De Chirico was an innovative artist who believed for art to become truly immortal it must break the barriers of common sense and logic and enter the regions of childhood vision and dream. His fantasy painting The Disquieting Muses presents dreamlike imagery of objects composed of fragments of Italy's past and presentancient, the Renaissance, and the Industrial Revolution. Surrealism appreciated the logic of dreams, the mystery of the unconscious, and the lure of the bizarre and irrational. Merit Oppenheim's Object (Luncheon in Fur) illustrates the concept of the poetic object and the juxtaposition of incongruous elements with objects to provoke strangeness or disorientation. The fur-lined tea cup and saucer creates an uneasy image of using these as functional items. Possibly one of the most famous of Dali's Surrealist works is Persistence of Memory. Dali's art offers a fascinating paradox: a precise and meticulous rendering of limp watch forms, yet the forms could not possibly be real. He creates a fantasy landscape, perhaps suggesting his triumph once and for all over time.

Answer to Question 2

The Dadaist with the most lasting impact on American art was Marcel Duchamp, whose ready-mades probed the border between art and life. A ready-made is a work of art that is not made but designated. Fountain, an inverted urinal, raised philosophical questions regarding the art object.
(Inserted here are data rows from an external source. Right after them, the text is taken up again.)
(** X19. What the compressed round trip yields for every value of the width.
    [writeCompressedShort(v)] then [readCompressed(2)] on a new stream
    returns 2 octets whose little-endian value is [v] exactly when [v = 0]
    or [v >= 16]; [writeCompressedLong(v)] then [readCompressed(4)] returns
    4 octets whose value is [v] exactly when [v = 0], [16 <= v < 256] or [v
    >= 2^24].  In every case the value is [compressed_decoded]: 240 for [0 <
    v < 16], and [v] shifted up by one octet for each leading zero octet
    when [v >= 256]. *)
Theorem compressed_roundtrip_exact :
  (forall v, 0 <= v < 65536 ->
     exists r s',
       (writeCompressedShort v ;; readCompressed 2) (new_BitStream None) = (Normal r, s') /\
       length (data r) = 2%nat /\
       little_endian (data r) = compressed_decoded 2 v /\
       (little_endian (data r) = v <-> v = 0 \/ 16 <= v)) /\
  (forall v, 0 <= v < 4294967296 ->
     exists r s',
       (writeCompressedLong v ;; readCompressed 4) (new_BitStream None) = (Normal r, s') /\
       length (data r) = 4%nat /\
       little_endian (data r) = compressed_decoded 4 v /\
       (little_endian (data r) = v <-> v = 0 \/ 16 <= v < 256 \/ 16777216 <= v)).
Proof.
  split; intros v Hv.
  - destruct (compressed_roundtrip_value 2 v ltac:(auto) Hv) as (r & s' & E & L & D).
    exists r, s'. split; [exact E|]. split; [lia|]. split; [exact D|].
    rewrite D. unfold compressed_decoded.
    destruct (Z.eqb_spec v 0); [lia|]. destruct (Z.ltb_spec v 16); [lia|].
    destruct (Z.ltb_spec v 256); [lia|].
    rewrite (log2_octet v 1) by (change (2 ^ (8 * 1)) with 256;
                                 change (2 ^ (8 * 1 + 8)) with 65536; lia).
    change (256 ^ (2 - 1 - 1)) with 1. lia.
  - destruct (compressed_roundtrip_value 4 v ltac:(auto) Hv) as (r & s' & E & L & D).
    exists r, s'. split; [exact E|]. split; [lia|]. split; [exact D|].
    rewrite D. unfold compressed_decoded.
    destruct (Z.eqb_spec v 0); [lia|]. destruct (Z.ltb_spec v 16); [lia|].
    destruct (Z.ltb_spec v 256); [lia|].
    destruct (Z.lt_ge_cases v 65536); [|destruct (Z.lt_ge_cases v 16777216)].
    + rewrite (log2_octet v 1) by (change (2 ^ (8 * 1)) with 256;
                                   change (2 ^ (8 * 1 + 8)) with 65536; lia).
      change (256 ^ (4 - 1 - 1)) with 65536. lia.
    + rewrite (log2_octet v 2) by (change (2 ^ (8 * 2)) with 65536;
                                   change (2 ^ (8 * 2 + 8)) with 16777216; lia).
      change (256 ^ (4 - 1 - 2)) with 256. lia.
    + rewrite (log2_octet v 3) by (change (2 ^ (8 * 3)) with 16777216;
                                   change (2 ^ (8 * 3 + 8)) with 4294967296; lia).
      change (256 ^ (4 - 1 - 3)) with 1. lia.
Qed.
(** C7. When the chain call of a query returns, the sources of the result
    are, in order, the texts of the retrieved documents: a text of at most
    200 characters as it is, a longer one cut to its first 200 characters
    with three dots appended. *)
Theorem sources_are_truncated_texts (question : string) (self : t) (v : env B)
    (chain : RetrievalQA) (out : chain_output) (w' : World B)
    (docs : list document) :
  qa_chain self = Some chain ->
  PyStr.strip question <> "" ->
  chain_call B chain question (world v) = (Ok out, w') ->
  output_source_documents out = Some docs ->
  exists r self' v',
    query_chain question self v = (Ok r, self', v') /\
    source_count r = length (sources r) /\
    length (sources r) = length (texts_of docs) /\
    (Forall (fun d => is_Some (doc_text d)) docs ->
     length (sources r) = length docs) /\
    forall i text, texts_of docs !! i = Some text ->
      exists shown,
        sources r !! i = Some shown /\
        (String.length text <= 200 -> shown = text) /\
        (200 < String.length text ->
           shown = PyStr.slice_to 200 text +:+ "..." /\
           String.length (PyStr.slice_to 200 text) = 200 /\
           String.prefix (PyStr.slice_to 200 text) text = true).
Proof.
  intros Hchain Hq Hcall Hdocs.
  rewrite (QueryFacts.query_chain_asks _ _ _ _ Hchain Hq), Hcall.
  do 3 eexists. split; [reflexivity|].
  unfold packaged. cbn [fst snd sources source_count]. rewrite Hdocs.
  rewrite format_sources_texts_of, length_map.
  split; [reflexivity|]. split; [reflexivity|]. split; [apply texts_of_all|].
  intros i text Hi. exists (truncate text). split.
  - rewrite list_lookup_fmap, Hi. reflexivity.
  - split; [apply truncate_short|]. intros Hlong.
    split; [now apply truncate_long|]. split.
    + apply StrFacts.length_slice_to. lia.
    + apply slice_to_prefix.
Qed.

End Generic.

End SourceFacts.

(** ** The index behind a pipeline, on the services of the specification *)

Module IndexFacts.
Import QAPipeline SpecBackend Scenario.

Section Services.
Variable fault : nat -> option exn.
Variable environ : string -> option string.
Variable uuid : nat -> string.
Variable distance : string -> string -> nat.
Variable generate : string -> string -> list string -> string.

Abbreviation B := (backend fault environ uuid distance generate).

Lemma setup_returns (chunks : list string) (self self1 : t) (v v1 : env B)
    (made : option RetrievalQA) :
  setup_qa_pipeline chunks self v = (Ok made, self1, v1) ->
  let name := new_name uuid (world v) in
  let store := {| collection_name := name |} in
  let old := match collections (world v) !! name with Some l => l | None => [] end in
  chunks <> [] /\
  vector_store self1 = Some store /\
  qa_chain self1 =
    Some {| retriever := store; search_k := 3; prompt := prompt_template |} /\
  collections (world v1) = <[name := old ++ chunks]> (collections (world v)).
Proof.
  unfold setup_qa_pipeline. destruct chunks as [|c chunks]; [discriminate|].
  LifeCycle.step_monad. unfold service. simpl.
  destruct (fault (S (clock (world v)))); simpl; [discriminate|].
  destruct (fault (S (S (clock (world v))))); simpl; [discriminate|].
  intros H. injection H as _ <- <-. simpl. repeat split. discriminate.
Qed.

Lemma setup_indexed (chunks : list string) (self self1 : t) (v v1 : env B)
    (made : option RetrievalQA) :
  setup_qa_pipeline chunks self v = (Ok made, self1, v1) ->
  indexed self1 (world v1) (held uuid (world v) ++ chunks).
Proof.
  intros Hsetup.
  destruct (setup_returns _ _ _ _ _ _ Hsetup) as (_ & _ & Hchain & Hcoll).
  eexists. split; [exact Hchain|]. split; [reflexivity|].
  simpl. rewrite Hcoll. apply lookup_insert_eq.
Qed.

Lemma held_fresh (w : service_state) :
  collections w !! new_name uuid w = None -> held uuid w = [].
Proof. unfold held. now intros ->. Qed.

Lemma length_nearest (k : nat) (question : string) (texts : list string) :
  length (nearest distance k question texts) <= k /\
  length (nearest distance k question texts) <= length texts.
Proof.
  unfold nearest. rewrite length_take.
  rewrite (Permutation_length (merge_sort_Permutation (closer distance question) texts)).
  lia.
Qed.

Lemma format_sources_documents (texts : list string) :
  format_sources (map as_document texts) = map truncate texts.
Proof.
  apply SourceFacts.format_sources_texts.
  induction texts; simpl; constructor; auto.
Qed.

(** A query changes neither the pipeline object nor the collections. *)
Lemma query_keeps_index (question : string) (self self' : t) (v v' : env B)
    (r : result QueryResult) :
  query_chain question self v = (r, self', v') ->
  self' = self /\ collections (world v') = collections (world v).
Proof.
  intros H. split; [exact (QueryFacts.query_chain_self _ _ _ _ _ _ H)|].
  destruct (qa_chain self) as [chain|] eqn:Hc.
  - destruct (decide (PyStr.strip question = "")) as [Hq|Hq].
    + rewrite (QueryFacts.query_chain_blank _ _ _ _ Hc Hq) in H.
      injection H as _ _ <-. reflexivity.
    + rewrite (QueryFacts.query_chain_asks _ _ _ _ Hc Hq) in H.
      injection H as _ _ <-. simpl. unfold service.
      destruct (fault (clock (world v))); simpl; [reflexivity|].
      unfold answer_question. simpl.
      destruct (collections (world v) !! _); reflexivity.
  - rewrite (QueryFacts.query_chain_uninitialized _ _ _ Hc) in H.
    injection H as _ _ <-. reflexivity.
Qed.

Lemma queries_keep_index (questions : list string) (self self' : t)
    (v v' : env B) (outcomes : list (op * bool)) (entries : list string) :
  indexed self (world v) entries ->
  run (map Query questions) self v = (Ok outcomes, self', v') ->
  indexed self' (world v') entries.
Proof.
  revert self v outcomes.
  induction questions as [|q questions IH]; intros self v outcomes Hidx; simpl.
  - unfold ret. intros H. injection H as _ <- <-. exact Hidx.
  - unfold bind at 1, try_except at 1, bind at 1.
    destruct (query_chain q self v) as [[r self1] v1] eqn:Hq.
    destruct (query_keeps_index _ _ _ _ _ _ Hq) as [-> Hcoll].
    assert (Hidx1 : indexed self (world v1) entries).
    { destruct Hidx as (chain & ? & ? & ?). exists chain. rewrite Hcoll. auto. }
    destruct r as [r|e]; unfold ret; unfold bind at 1;
      destruct (run (map Query questions) self v1) as [[[outs|e'] self2] v2] eqn:Hr;
      try discriminate; intros H; injection H as _ <- <-;
      exact (IH _ _ _ Hidx1 Hr).
Qed.

(** On an indexed pipeline, the sources of a result are at most three and
    at most the entries of the collection. *)
Lemma query_bound (question : string) (self self' : t) (v v' : env B)
    (r : QueryResult) (entries : list string) :
  indexed self (world v) entries ->
  query_chain question self v = (Ok r, self', v') ->
  source_count r <= 3 /\ source_count r <= length entries /\
  source_count r = length (sources r).
Proof.
  intros (chain & Hc & Hk & Hcoll) H.
  destruct (decide (PyStr.strip question = "")) as [Hq|Hq].
  - rewrite (QueryFacts.query_chain_blank _ _ _ _ Hc Hq) in H. discriminate.
  - rewrite (QueryFacts.query_chain_asks _ _ _ _ Hc Hq) in H.
    injection H as <- _ _. simpl. unfold service.
    destruct (fault (clock (world v))); simpl; [lia|].
    unfold answer_question. simpl. rewrite Hcoll. simpl.
    rewrite format_sources_documents, length_map, Hk.
    pose proof (length_nearest 3 question entries). lia.
Qed.



End Services.

End IndexFacts.

(** ** The chunker *)

Module ChunkerFacts.
Import Chunker.

Lemma length_join (pieces : list string) :
  String.length (join pieces) = total_length pieces.
Proof.
  induction pieces as [|p ps IH]; simpl; [reflexivity|].
  rewrite StrFacts.length_app, IH. reflexivity.
Qed.

Lemma total_length_app (l1 l2 : list string) :
  total_length (l1 ++ l2) = total_length l1 + total_length l2.
Proof. induction l1 as [|p ps IH]; simpl; [reflexivity | rewrite IH; lia]. Qed.

Lemma join_app (l1 l2 : list string) : join (l1 ++ l2) = join l1 +:+ join l2.
Proof.
  induction l1 as [|p ps IH]; simpl; [reflexivity|].
  rewrite IH, StrFacts.app_assoc. reflexivity.
Qed.

(** *** Splitting keeps the text *)

Lemma join_cons (p : string) (ps : list string) : join (p :: ps) = p +:+ join ps.
Proof. reflexivity. Qed.

Lemma join_split_at (sep : string) (skip : nat) (cur s : string) :
  join (split_at sep skip cur s) = cur +:+ s.
Proof.
  revert skip cur. induction s as [|c s IH]; intros skip cur; cbn [split_at].
  - reflexivity.
  - destruct skip as [|k].
    + destruct (String.prefix sep (String c s)).
      * rewrite join_cons, IH. reflexivity.
      * rewrite IH, StrFacts.app_assoc. reflexivity.
    + rewrite IH, StrFacts.app_assoc. reflexivity.
Qed.

Lemma join_filter_nonempty (l : list string) :
  join (List.filter nonempty l) = join l.
Proof.
  induction l as [|p ps IH]; simpl; [reflexivity|].
  destruct p; simpl; rewrite IH; reflexivity.
Qed.

(** Joining the pieces of a text gives the text back. *)
Lemma join_split_on (sep text : string) : join (split_on sep text) = text.
Proof. unfold split_on. rewrite join_filter_nonempty. apply join_split_at. Qed.

Lemma split_on_pieces_nonempty (sep text : string) :
  Forall (fun p => p <> "") (split_on sep text).
Proof.
  unfold split_on. apply List.Forall_forall. intros p Hin.
  apply filter_In in Hin as [_ Hp]. destruct p; [discriminate | discriminate].
Qed.

Lemma split_on_nonempty_text (sep text : string) :
  text <> "" -> split_on sep text <> [].
Proof.
  intros Hne Hnil. apply Hne. rewrite <- (join_split_on sep text), Hnil.
  reflexivity.
Qed.

(** With the empty separator the pieces are single characters. *)
Lemma split_at_characters (cur s : string) :
  String.length cur <= 1 ->
  Forall (within 1) (split_at "" 0 cur s).
Proof.
  revert cur. induction s as [|c s IH]; intros cur Hcur; simpl.
  - constructor; [exact Hcur | constructor].
  - constructor; [exact Hcur|]. apply IH. simpl. lia.
Qed.

Lemma split_on_characters (text : string) :
  Forall (within 1) (split_on "" text).
Proof.
  unfold split_on. apply List.Forall_forall. intros p Hin.
  apply filter_In in Hin as [Hin _].
  pose proof (split_at_characters "" text) as H.
  rewrite List.Forall_forall in H. apply H; [simpl; lia | exact Hin].
Qed.

Lemma occurs_empty (s : string) : occurs "" s = true.
Proof. destruct s; reflexivity. Qed.

Section Sizes.
Variable chunk_size chunk_overlap : nat.

Abbreviation seed := (Chunker.seed chunk_size chunk_overlap).
Abbreviation merge := (Chunker.merge chunk_size chunk_overlap).
Abbreviation regroup := (Chunker.regroup chunk_size chunk_overlap).
Abbreviation split_text := (Chunker.split_text chunk_size chunk_overlap).

(** *** Every chunk is within [chunk_size] *)

(** The seed leaves room for the next piece, or is empty. *)
Lemma seed_room (len : nat) (current : list string) :
  total_length (seed len current) + len <= chunk_size \/
  total_length (seed len current) = 0.
Proof.
  induction current as [|p ps IH]; [now right|].
  cbn [Chunker.seed].
  destruct (chunk_overlap <? total_length (p :: ps)) eqn:E1; [exact IH|].
  destruct (chunk_size <? total_length (p :: ps) + len) eqn:E2.
  - destruct (0 <? total_length (p :: ps)) eqn:E3; [exact IH|].
    cbn [orb andb]. right. apply Nat.ltb_ge in E3. lia.
  - cbn [orb andb]. left. apply Nat.ltb_ge in E2. lia.
Qed.

Lemma emit_within (current : list string) :
  total_length current <= chunk_size ->
  Forall (within chunk_size) (emit current).
Proof.
  intros H. unfold emit. pose proof (length_join current) as Hlen.
  destruct (join current) eqn:E; constructor; [|constructor].
  unfold within. rewrite Hlen. exact H.
Qed.

Lemma merge_within (current pieces : list string) :
  total_length current <= chunk_size ->
  Forall (within chunk_size) pieces ->
  Forall (within chunk_size) (merge current pieces).
Proof.
  intros Hcur Hpieces. revert current Hcur.
  induction Hpieces as [|d rest Hd _ IH]; intros current Hcur.
  - apply emit_within, Hcur.
  - cbn [Chunker.merge].
    destruct (chunk_size <? total_length current + String.length d) eqn:E.
    + apply Forall_app. split; [apply emit_within, Hcur|].
      apply IH. rewrite total_length_app. simpl.
      unfold within in Hd.
      destruct (seed_room (String.length d) current); lia.
    + apply IH. rewrite total_length_app. simpl.
      apply Nat.ltb_ge in E. lia.
Qed.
Duchamp thought that art and life could regularly trade places. Boccioni belonged to a group of Italian artists, the Futurists, who decided that motion itself was the glory of the new 20th century, especially the motion of the new machines. These artists strove to reflect this feeling of motion into their art. Boccioni's Unique Forms of Continuity in Space represents a striding human figure as the Futurists imagined it would be in the light of contemporary science: a field of energy interacting with everything around it. Sculpture must give life to objects by extending them in space and making them palpable, systematic, and plastic.